Boxing, because of its DNA, has always been at risk of extinction as society pretends to get more civilized and less tolerant of fighting as a means of entertainment. Every time there is a fatality all the same questions will be asked of it and the same pearl-clutching abolitionists will inevitably point out everything boxing does wrong while neglecting to mention all the things it offers men and women who would struggle without it.
Yet, for obvious reasons, this time it feels a little different. This time, by virtue of there being two deaths in such close proximity, the opportunity for us to say, “Well, it’s just one of those things,” is not available. On August 2, it wasn’t just one of those things. It wasn’t even a one-off. It happened twice. Twice in one night. Sixteen per cent of the boxers who boxed at Korakuen Hall that night died following a fight.
“When a person dies it’s something that has a big impact,” Yasukochi said. “If you don’t feel that, then you’re not qualified to be involved in boxing.

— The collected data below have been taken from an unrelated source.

(** C1. For every command, marker [e] and timeout: [sendCommand] returns true
    exactly when some poll that starts before the deadline finds [e] in the
    accumulated buffer and no earlier poll's buffer held ["ERROR"] (the marker
    is tested first, so a buffer holding both counts as success); it returns
    false exactly when a poll before the deadline finds ["ERROR"] in a buffer
    without [e], or the deadline passes with neither seen; with no marker it
    returns true at once, reading neither the clock nor any reply. *)
Theorem sendCommand_spec (command e : string) (timeout : Z) (s : State) :
  let start := hd 0 (clock s) in
  let ticks := tl (clock s) in
  let snap := snapshot (tl (serialIn s)) in
  ((exists s', sendCommand command (Some e) timeout s = Some (true, s')) <->
   (exists k, matchedAt e start timeout ticks snap k)) /\
  ((exists s', sendCommand command (Some e) timeout s = Some (false, s')) <->
   ((exists k, erroredAt e start timeout ticks snap k) \/
    (exists n, timedOutAt e start timeout ticks snap n))) /\
  sendCommand command None timeout s = Some (true, commandSent command s).
Proof.
  cbv zeta. split; [|split]; [| |apply sendCommand_none].
  - rewrite sendCommand_unfold. destruct (clock s) as [|start ticks] eqn:Hc.
    + split; [intros [s' H]; discriminate|].
      intros (k & Hp & _). destruct (polled_nil _ _ _ Hp).
    + cbn [hd tl].
      rewrite <- (sendCommand_loop_true e start timeout ticks
                    (set_clock ticks (commandSent command s)) eq_refl).
      split.
      * intros [s' H].
        destruct (while_fuel _ _ _ _) as [[[[|]|] s1]|]; try discriminate. eauto.
      * intros [s' H]. rewrite H. eauto.
  - rewrite sendCommand_unfold. destruct (clock s) as [|start ticks] eqn:Hc.
    + split; [intros [s' H]; discriminate|].
      intros [(k & Hp & _)|(n & _ & (t & Ht & _) & _)].
      * destruct (polled_nil _ _ _ Hp).
      * destruct n; discriminate.
    + cbn [hd tl].
      rewrite <- (sendCommand_loop_false e start timeout ticks
                    (set_clock ticks (commandSent command s)) eq_refl).
      split.
      * intros [s' H].
        destruct (while_fuel _ _ _ _) as [[[[|]|] s1]|]; try discriminate; eauto.
      * intros [s' [H|H]]; rewrite H; eauto.
Qed.

(** ** Frame properties: what an exchange leaves alone *)

Lemma ret_inv {A} (a b : A) (s s' : State) :
  ret a s = Some (b, s') -> b = a /\ s' = s.
Proof. unfold ret. intros H; injection H as <- <-. auto. Qed.
(** * JBrowse components: object utilities and the [create] command

    A shallow embedding of
    - the object utilities [deepUpdate], [fillTemplate], [clone] and [mixin]
      (jbrowse-cli utility module), and
    - the [create] command of jbrowse-cli ([run], [checkPath],
      [fetchGithubVersions], [getTagOrLatest]),
    together with the properties stated about them.

    The utilities work on JavaScript objects that are mutated in place and
    may be aliased, so they are modelled over an explicit heap of objects
    with prototype links.  Recursion over object graphs carries fuel:
    running out of fuel is the outcome [Diverge], kept apart from a thrown
    exception.

    Boundary of the object model: properties are data properties (no
    accessors, no proxies: the accessor [__proto__] of [Object.prototype]
    is not modelled), every property is writable (the [name] and the
    [length] of a function are not modelled) and every object extensible;
    a number is an integer, and it is written in full when it is a safe
    integer; strings are sequences of 8-bit code units; the conversion of
    an object to a string is a parameter, its conversion to a number is
    not modelled.  The properties about writes say which objects and
    which keys they are about. *)

From Stdlib Require Import ZArith NArith String Ascii List Lia Bool DecimalString.
From stdpp Require Import base list strings.

Open Scope string_scope.
Open Scope list_scope.
Open Scope Z_scope.
Open Scope nat_scope.

(** ** Values, objects and the heap *)

Abbreviation loc := nat.

Inductive value : Type :=
| VUndef
| VNull
| VBool (b : bool)
| VNum (n : Z)
| VStr (s : string)
| VRef (l : loc).

(** Function objects: the built-in [Object] constructor, or a function
    whose behaviour is supplied from outside (see [Section Utilities]). *)
Inductive func : Type :=
| FObject
| FUser (id : nat).

Inductive okind : Type :=
| KPlain
| KArray (len : N)
| KDate (t : Z)
| KRegExp (source flags : string)
| KFunction (f : func).

Record prop : Type := mkProp { pval : value; penum : bool }.

Record object : Type := mkObject {
  kind : okind;
  proto : option loc;
  props : list (string * prop)
}.

(** One entry per function call made through the heap. *)
Record call : Type := mkCall {
  callee : loc;
  this_arg : value;
  call_args : list value
}.

Record state : Type := mkState {
  heap : list object;
  calls : list call
}.

Inductive exn : Type :=
| TypeError
| RangeError
| Thrown (v : value).

Inductive result (A : Type) : Type :=
| Ok (a : A) (s : state)
| Throw (e : exn) (s : state)
| Diverge.

Arguments Ok {A} a s.
Arguments Throw {A} e s.
Arguments Diverge {A}.

(** The intrinsic objects every heap is expected to start with. *)
Definition ObjectPrototype : loc := 0.
Definition FunctionPrototype : loc := 1.
Definition ObjectConstructor : loc := 2.
Definition ArrayPrototype : loc := 3.
Definition DatePrototype : loc := 4.
Definition RegExpPrototype : loc := 5.
(** A todo that asks for the largest [int] as its id, one that asks for -1,
    and one without id. *)
Definition zero_heap : gmap ptr Todo :=
  {[ 1%positive := mkTodo MaxInt "highest" "" false;
     2%positive := mkTodo (-1) "minus one" "" false;
     3%positive := mkTodo 0 "next" "" false ]}.
Definition zero_calls : list call :=
  [CallCreate 1%positive; CallCreate 2%positive; CallCreate 3%positive].

(** A todo that asks for the id -1. *)
Definition negative_heap : gmap ptr Todo :=
  {[ 1%positive := mkTodo (-1) "below zero" "" false ]}.

(** A todo without title, in front of a recording store that holds one
    record. *)
Definition untitled_world : World (spy.Recorded InMemoryTodoRepository) :=
  mkWorld {[ 1%positive := mkTodo 1 "kept" "" false;
             2%positive := mkTodo 0 "" "no title" true ]}
          (spy.mkRecorded {| todos := {[ 1 := 1%positive ]}; nextID := 2 |} []).

(** A todo with a title and the id 9, in front of the same store. *)
Definition titled_world : World (spy.Recorded InMemoryTodoRepository) :=
  mkWorld {[ 1%positive := mkTodo 1 "kept" "" false;
             2%positive := mkTodo 9 "new title" "" true ]}
          (spy.mkRecorded {| todos := {[ 1 := 1%positive ]}; nextID := 2 |} []).

(** *** The state a handler decodes a body into *)

(** The cell a handler allocates for [var todo domain.Todo] in the state [w],
    and the state once the decoder has filled it with [t]. *)
Definition decoded_ptr {R} (w : World R) : ptr := fresh (dom (mem w)).

Definition decoded_world {R} (w : World R) (t : Todo) : World R :=
  mkWorld (<[decoded_ptr w := t]> (<[decoded_ptr w := handler.zero_Todo]> (mem w)))
          (repo w).

(** Whether the store holds a record under [id]. *)
Definition present (w : World InMemoryTodoRepository) (id : Z) : bool :=
  bool_decide (is_Some (todos (repo w) !! id)).

(** *** The status codes, condition by condition

    The two tables below spell out which status each route answers with, the
    conditions being looked at from top to bottom; the handlers are compared
    with them in [handlers_follow_tables]. *)



Definition put_untitled_absent : Request :=
  mkRequest "PUT" "/todos/999" (Some (mkTodo 0 "" "" true)).
Definition one_record_world : World InMemoryTodoRepository :=
  mkWorld {[ 1%positive := mkTodo 1 "kept" "" false ]}
          {| todos := {[ 1 := 1%positive ]}; nextID := 2 |}.

(** A GET of the item with id -7, with more pieces after the id. *)
Definition get_minus_seven : Request := mkRequest "GET" "/todos/-7/extra/pieces" None.
Definition recording_new_world : World (spy.Recorded InMemoryTodoRepository) :=
  mkWorld ∅ (spy.mkRecorded NewInMemoryTodoRepository []).

(** *** The scenarios of the repository's tests *)

(** TestIntegration_FullTodoLifecycle: create, get, update, list, delete, get,
    on a server that has just started; the status codes, in order. *)
Definition lifecycle : M InMemoryTodoRepository (list Z) :=
  r1 <- handler.HandleTodos
          (mkRequest "POST" "/todos"
             (Some (mkTodo 0 "Integration Test Todo" "Test description" false))) ;;
  r2 <- handler.HandleTodoByID (mkRequest "GET" "/todos/1" None) ;;
  r3 <- handler.HandleTodoByID
          (mkRequest "PUT" "/todos/1"
             (Some (mkTodo 0 "Updated Todo" "Updated description" true))) ;;
  r4 <- handler.HandleTodos (mkRequest "GET" "/todos" None) ;;
  r5 <- handler.HandleTodoByID (mkRequest "DELETE" "/todos/1" None) ;;
  r6 <- handler.HandleTodoByID (mkRequest "GET" "/todos/1" None) ;;
  ret [Code r1; Code r2; Code r3; Code r4; Code r5; Code r6].

(** TestTodoHandler_CreateTodo: the same id twice, then a body that is not
    JSON, then a path whose id is not a number. *)
Definition refusals : M InMemoryTodoRepository (list Z) :=
  r1 <- handler.HandleTodos
          (mkRequest "POST" "/todos" (Some (mkTodo 999 "First" "" false))) ;;
  r2 <- handler.HandleTodos
          (mkRequest "POST" "/todos" (Some (mkTodo 999 "Second" "" false))) ;;
  r3 <- handler.HandleTodos (mkRequest "POST" "/todos" None) ;;
  r4 <- handler.HandleTodoByID (mkRequest "GET" "/todos/invalid" None) ;;
  ret [Code r1; Code r2; Code r3; Code r4].

(** *** Further vocabulary and examples *)

(** The events of [k] creations of todos without id, the first of which gets
    the id [n]. *)
Fixpoint count_from (n : Z) (k : nat) : list event :=
  match k with
  | O => []
  | S k' => Created n true :: count_from (n + 1) k'
  end.


(** Three todos without id. *)
Definition three_untitled_ids : gmap ptr Todo :=
  {[ 1%positive := mkTodo 0 "a" "" false;
     2%positive := mkTodo 0 "b" "" false;
     3%positive := mkTodo 0 "c" "" true ]}.

(** A store with the records 1 and 2. *)
Definition two_records_world : World InMemoryTodoRepository :=
  mkWorld {[ 1%positive := mkTodo 1 "first" "" false;
             2%positive := mkTodo 2 "second" "" true ]}
          {| todos := {[ 1 := 1%positive; 2 := 2%positive ]}; nextID := 3 |}.

(** The responses that respondWithJSON and respondWithError leave. *)
Definition json_response (code : Z) (body : json) : Response :=
  mkResponse (Some "application/json") code (Some body).

Definition error_response (code : Z) (message : string) : Response :=
  json_response code (JObject [("error", JString message)]).

(** The id a POST /todos of [t] stores the record under: the counter for a
    todo without id, the id of the body otherwise. *)
Definition assigned_id (w : World InMemoryTodoRepository) (t : Todo) : Z :=
  if bool_decide (ID t = 0) then nextID (repo w) else ID t.

(** The id of the body of [r], or the counter if the body has none, is below
    the largest [int]. *)
Definition id_fits (r : Request) (w : World InMemoryTodoRepository) : Prop :=
  match Body r with
  | Some t => assigned_id w t < MaxInt
  | None => True
  end.

(** The path of the item with the id [id]. *)
Definition item_path (id : Z) : string := "/todos/" ++ strconv.Itoa id.

(** * Properties *)

(** ** The repository's tests, replayed *)

Example lifecycle_statuses :
  value_of (lifecycle (new_world ∅)) = Some [201; 200; 200; 200; 204; 404].
Proof. vm_compute. reflexivity. Qed.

“Some people might say that this is a sport where such accidents can happen, but we can’t afford to think that way.
“These things keep happening and we can’t brush them off as coincidences. We need to investigate the causes and manage the aftermath.”
To safeguard the boxers and the sport’s future, the boxing authorities in Japan are now considering a variety of new measures to make the sport safer. These include urine tests to measure dehydration and stricter rules on boxers’ rapid weight loss.
Dehydration, after all, is usually the reason why brains are more susceptible to bleeding. In fact, most boxers who die in the ring tend to be those who had to make weight ahead of the fight.
None of this is new information, of course, but the more prevalent it becomes, the more pressing the issue becomes. Japan, especially, has had a rough time of it of late, with the deaths on August 2 coming less than two years after another Japanese boxer, Kazuki Anaguchi, died following a December 2023 bout in Tokyo. Earlier this year, too, Ginjiro Shigeoka, a 25-year-old minimumweight, collapsed following a fight in Osaka and had to undergo brain surgery as a result. He remains in a coma three months later, though his condition is no longer life-threatening, thankfully.
As the cases against boxing build, it becomes harder and harder to defend it. It also becomes imperative that it’s made as “safe” as possible and that people like Yasukochi waste no time reacting to incidents and paying heed to the signs.
Often a death in boxing is just an unpredictable, freak occurrence, but that doesn’t make it any less tragic or damaging. Nor does the growing number of deaths make it any easier to cope with both death itself and the thought of following a sport in which death is occasionally a by-product of a good, action-packed fight.
It is for this reason Yasukochi says that “everybody feels a strong sense of urgency” to do something about recent events, and why he plans to announce the improvements regarding safety in September.
Even then, one wonders what can really be done to protect men and women so keen to put themselves in harm’s way and measure their success by the damage they inflict. Because, in the end, perhaps the only thing more sobering than seeing tragedy in a boxing ring is knowing that the latest tragedy to have us all question the sport’s morals and safety will not be the last.